TASK BRIEF
If a line in the entries below holds the string "which", copy it.

[[ RECORDS FOR THIS EXERCISE, beginning ]]

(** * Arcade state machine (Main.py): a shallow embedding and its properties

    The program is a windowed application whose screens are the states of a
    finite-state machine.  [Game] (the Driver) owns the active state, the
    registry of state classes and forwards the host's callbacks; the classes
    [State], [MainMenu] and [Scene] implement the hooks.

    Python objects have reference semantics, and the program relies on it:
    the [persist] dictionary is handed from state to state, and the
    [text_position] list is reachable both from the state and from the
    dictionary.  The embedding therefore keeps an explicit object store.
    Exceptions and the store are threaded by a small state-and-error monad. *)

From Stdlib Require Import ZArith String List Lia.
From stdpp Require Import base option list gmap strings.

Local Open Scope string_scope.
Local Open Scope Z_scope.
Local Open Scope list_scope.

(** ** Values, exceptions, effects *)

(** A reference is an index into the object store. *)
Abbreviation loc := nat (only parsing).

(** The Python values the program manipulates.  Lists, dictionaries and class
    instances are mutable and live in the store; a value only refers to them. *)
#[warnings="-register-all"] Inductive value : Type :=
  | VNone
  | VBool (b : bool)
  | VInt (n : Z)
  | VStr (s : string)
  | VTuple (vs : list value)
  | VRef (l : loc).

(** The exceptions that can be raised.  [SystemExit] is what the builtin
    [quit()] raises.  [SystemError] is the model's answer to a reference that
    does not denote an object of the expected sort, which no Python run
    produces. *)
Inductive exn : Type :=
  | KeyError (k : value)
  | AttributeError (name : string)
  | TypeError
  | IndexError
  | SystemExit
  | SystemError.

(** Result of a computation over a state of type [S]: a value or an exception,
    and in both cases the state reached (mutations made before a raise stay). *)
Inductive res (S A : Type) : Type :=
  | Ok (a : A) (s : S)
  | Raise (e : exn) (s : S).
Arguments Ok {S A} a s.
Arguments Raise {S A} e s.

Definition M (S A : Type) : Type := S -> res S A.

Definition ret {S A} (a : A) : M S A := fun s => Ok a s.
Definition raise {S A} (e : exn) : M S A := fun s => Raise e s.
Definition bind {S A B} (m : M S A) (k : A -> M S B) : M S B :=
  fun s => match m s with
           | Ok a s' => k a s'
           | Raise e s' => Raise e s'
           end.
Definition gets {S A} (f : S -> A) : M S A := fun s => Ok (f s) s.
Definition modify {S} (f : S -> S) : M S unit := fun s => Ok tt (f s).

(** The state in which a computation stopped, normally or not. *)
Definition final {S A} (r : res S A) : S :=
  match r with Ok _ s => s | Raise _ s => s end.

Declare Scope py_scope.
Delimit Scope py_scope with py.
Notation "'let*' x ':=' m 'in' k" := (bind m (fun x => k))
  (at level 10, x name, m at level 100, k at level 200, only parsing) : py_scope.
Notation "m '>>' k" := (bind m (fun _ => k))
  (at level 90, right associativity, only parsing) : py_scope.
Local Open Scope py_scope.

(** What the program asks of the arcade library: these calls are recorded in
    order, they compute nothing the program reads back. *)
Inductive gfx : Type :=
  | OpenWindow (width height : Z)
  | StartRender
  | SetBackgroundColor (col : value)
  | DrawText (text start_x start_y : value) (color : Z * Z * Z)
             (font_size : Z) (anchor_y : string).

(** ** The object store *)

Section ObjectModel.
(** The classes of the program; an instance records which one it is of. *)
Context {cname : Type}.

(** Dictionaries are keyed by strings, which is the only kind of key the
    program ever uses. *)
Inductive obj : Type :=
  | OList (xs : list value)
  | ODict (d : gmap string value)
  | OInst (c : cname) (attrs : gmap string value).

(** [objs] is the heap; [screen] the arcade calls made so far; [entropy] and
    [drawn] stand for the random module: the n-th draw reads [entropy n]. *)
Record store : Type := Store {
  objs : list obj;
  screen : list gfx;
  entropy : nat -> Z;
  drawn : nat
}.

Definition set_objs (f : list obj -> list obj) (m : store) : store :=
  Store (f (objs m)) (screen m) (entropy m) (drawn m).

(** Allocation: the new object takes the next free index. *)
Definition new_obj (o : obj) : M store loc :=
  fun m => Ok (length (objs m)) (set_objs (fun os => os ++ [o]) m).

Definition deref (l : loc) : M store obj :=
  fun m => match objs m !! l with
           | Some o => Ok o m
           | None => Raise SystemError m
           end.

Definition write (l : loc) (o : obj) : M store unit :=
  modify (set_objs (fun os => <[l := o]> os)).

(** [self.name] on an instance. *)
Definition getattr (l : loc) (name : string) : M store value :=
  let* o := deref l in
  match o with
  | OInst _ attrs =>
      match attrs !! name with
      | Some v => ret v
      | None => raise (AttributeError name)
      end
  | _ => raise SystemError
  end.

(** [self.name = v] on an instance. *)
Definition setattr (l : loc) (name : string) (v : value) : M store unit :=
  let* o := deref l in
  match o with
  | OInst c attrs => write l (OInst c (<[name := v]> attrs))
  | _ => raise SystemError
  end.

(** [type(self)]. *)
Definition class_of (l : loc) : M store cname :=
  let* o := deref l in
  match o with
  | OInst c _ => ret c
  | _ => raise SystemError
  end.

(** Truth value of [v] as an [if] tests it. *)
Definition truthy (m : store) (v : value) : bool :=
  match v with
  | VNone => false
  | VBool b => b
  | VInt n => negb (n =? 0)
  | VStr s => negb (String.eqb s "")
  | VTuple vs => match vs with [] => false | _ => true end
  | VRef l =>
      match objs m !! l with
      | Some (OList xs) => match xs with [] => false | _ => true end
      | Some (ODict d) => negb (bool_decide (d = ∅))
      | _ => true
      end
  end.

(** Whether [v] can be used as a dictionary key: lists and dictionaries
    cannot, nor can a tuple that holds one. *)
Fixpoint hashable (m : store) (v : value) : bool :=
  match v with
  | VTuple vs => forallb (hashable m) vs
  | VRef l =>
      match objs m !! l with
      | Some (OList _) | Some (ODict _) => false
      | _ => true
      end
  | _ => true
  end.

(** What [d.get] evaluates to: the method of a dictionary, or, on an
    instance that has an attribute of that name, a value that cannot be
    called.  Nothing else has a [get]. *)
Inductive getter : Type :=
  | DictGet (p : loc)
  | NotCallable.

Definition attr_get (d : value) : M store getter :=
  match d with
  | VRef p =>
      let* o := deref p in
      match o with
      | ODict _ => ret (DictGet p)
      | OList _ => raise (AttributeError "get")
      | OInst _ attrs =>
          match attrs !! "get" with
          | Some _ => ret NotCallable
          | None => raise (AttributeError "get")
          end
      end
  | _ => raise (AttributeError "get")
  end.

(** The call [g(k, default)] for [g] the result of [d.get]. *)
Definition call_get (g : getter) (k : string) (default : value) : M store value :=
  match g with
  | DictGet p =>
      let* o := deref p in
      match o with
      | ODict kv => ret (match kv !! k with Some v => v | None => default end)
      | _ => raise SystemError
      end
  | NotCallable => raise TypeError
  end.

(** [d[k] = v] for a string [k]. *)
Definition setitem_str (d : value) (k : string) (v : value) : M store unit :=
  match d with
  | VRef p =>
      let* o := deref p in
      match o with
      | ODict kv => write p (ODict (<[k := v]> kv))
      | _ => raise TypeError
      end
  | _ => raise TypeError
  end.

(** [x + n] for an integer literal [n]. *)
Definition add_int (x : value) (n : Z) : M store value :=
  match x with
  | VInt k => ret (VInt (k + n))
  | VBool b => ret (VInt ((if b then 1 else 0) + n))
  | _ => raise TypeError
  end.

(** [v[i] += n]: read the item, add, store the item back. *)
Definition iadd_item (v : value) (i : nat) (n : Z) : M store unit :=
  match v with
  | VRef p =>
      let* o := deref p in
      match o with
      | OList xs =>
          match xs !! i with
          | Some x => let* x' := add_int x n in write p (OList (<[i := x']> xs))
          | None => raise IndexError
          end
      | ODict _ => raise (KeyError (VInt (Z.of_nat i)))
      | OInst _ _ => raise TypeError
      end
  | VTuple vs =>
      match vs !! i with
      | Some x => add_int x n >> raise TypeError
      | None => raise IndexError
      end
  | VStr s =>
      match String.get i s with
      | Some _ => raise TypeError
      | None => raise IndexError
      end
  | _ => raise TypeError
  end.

[[ RECORDS FOR THIS EXERCISE, end ]]

ANSWER FOR THIS EXERCISE
    does not denote an object of the expected sort, which no Python run
(** The state in which a computation stopped, normally or not. *)
(** The classes of the program; an instance records which one it is of. *)
(** Dictionaries are keyed by strings, which is the only kind of key the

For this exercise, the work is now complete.